Myasthenia gravis in Iranian children


S Inaloo 1 , * , M Ghofrani 2 , H Eftekharian 3

1 Department of Pediatric Neurology, Shiraz University of Medical Sciences, Nemazee Hospital, Shiraz University of Medical Science, [email protected], Fars, Iran

2 Department of Pediatric Neurology, Shahid Beheshti University of Medical Sciences, Tehran, Iran

3 Department of Anesthesiology, Shiraz University of Medical Sciences, Fars, Iran

How to Cite: Inaloo S, Ghofrani M, Eftekharian H. Myasthenia gravis in Iranian children, Iran Red Crescent Med J. Online ahead of Print ; 10(1):22-26.


Iranian Red Crescent Medical Journal: 10 (1); 22-26
Article Type: Research Article
Received: January 9, 2007
Accepted: June 14, 2007




Background: Considering the marked difference between the clinical course and management of juvenile myasthenia gravis, congenital/genetic myasthenia gravis and transient neonatal MG, the differential diagnosis is very important. This study was undertaken to evaluate the clinical spectrum of myasthenia gravis in children and determine the factors helping clinicians in their diagnosis and management of the disease.


Methods: In a retrospective study from 1994 to 2002, all pediatric patients with myasthenia gravis (MG) admitted to Department of Pediatric Neurology in Mofid Children Hospital affiliated to Shahid Beheshti University were enrolled.


Results: Of 32 children, 7 and 25 suffered from congenital and juvenile types of MG, respectively. The initial symptoms in congenital MG were ptosis (7/7), limitation of eye movement (2/7) and mild generalized weakness (6/7).
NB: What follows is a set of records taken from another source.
(** When [clean] returns normally. *)
Lemma clean_ok_iff (self : NATSolution.t) :
  clean self = Ok
  <-> NATSolution.value_type self <> "float"
      \/ (exists precision,
             NATSolution.decimal_precision self = Some precision
             /\ validate (NATSolution.value self) precision = true
             /\ (forall t, NATSolution.tolerance_min self = Some t ->
                           validate t precision = true)
             /\ (forall t, NATSolution.tolerance_max self = Some t ->
                           validate t precision = true)).
Proof.
  unfold NATSolution.clean.
  destruct (String.eqb_spec (NATSolution.value_type self) "float") as [Hty|Hty].
  2:{ split; [now left | reflexivity]. }
  destruct (NATSolution.decimal_precision self) as [p|].
  2:{ split; [discriminate|].
      intros [H | (q & Hq & _)]; [contradiction | discriminate]. }
  destruct (validate (NATSolution.value self) p) eqn:Ev; simpl.
  2:{ split; [discriminate|].
      intros [H | (q & Hq & Hv & _)]; [contradiction|].
      injection Hq as <-. congruence. }
  destruct (NATSolution.tolerance_min self) as [lo|].
  - destruct (validate lo p) eqn:Elo; simpl.
    2:{ split; [discriminate|].
        intros [H | (q & Hq & _ & Hlo & _)]; [contradiction|].
        injection Hq as <-. specialize (Hlo lo eq_refl). congruence. }
    destruct (NATSolution.tolerance_max self) as [hi|].
    + destruct (validate hi p) eqn:Ehi; simpl.
      * split; [intros _; right; exists p | reflexivity].
        repeat split; try assumption; intros t [= <-]; assumption.
      * split; [discriminate|].
        intros [H | (q & Hq & _ & _ & Hhi)]; [contradiction|].
        injection Hq as <-. specialize (Hhi hi eq_refl). congruence.
    + simpl. split; [intros _; right; exists p | reflexivity].
      repeat split; try assumption; try discriminate.
      intros t [= <-]; assumption.
  - simpl. destruct (NATSolution.tolerance_max self) as [hi|].
    + destruct (validate hi p) eqn:Ehi; simpl.
      * split; [intros _; right; exists p | reflexivity].
        repeat split; try assumption; try discriminate.
        intros t [= <-]; assumption.
      * split; [discriminate|].
        intros [H | (q & Hq & _ & _ & Hhi)]; [contradiction|].
        injection Hq as <-. specialize (Hhi hi eq_refl). congruence.
    + simpl. split; [intros _; right; exists p | reflexivity].
      repeat split; try assumption; discriminate.
Qed.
Although 85% of cases with congenital MG, tested positive for Tensilon test, no myasthenia crisis or spontaneous remission was observed in any of the patients. The female to male ratio was 1.5/1 which was correlated to adult MG. In children with juvenile MG, the mean age was 5.7±4.2SD years. The most common symptoms were ptosis in 96% and generalized weakness in 76% of the cases. 32% of patients experienced one myasthenia crisis. EMG was diagnosed in 83% and tensilon test was positive in 84% of the cases. One patient had hyperthyroidism and another had hypothyroidism and both were epileptic. Eight patients underwent thymectomy microscopically. Thymic follicular hyperplasia was observed in five cases (62%), and the remaining three cases were normal. 12.5% of patients recovered completely after thymectomy and there was no need for medication during the follow up. 50% of cases showed relative improvement but it was negligible in 37% of patients.


Conclusion: This study revealed that thymectomy lacks remarkable prognostic influence.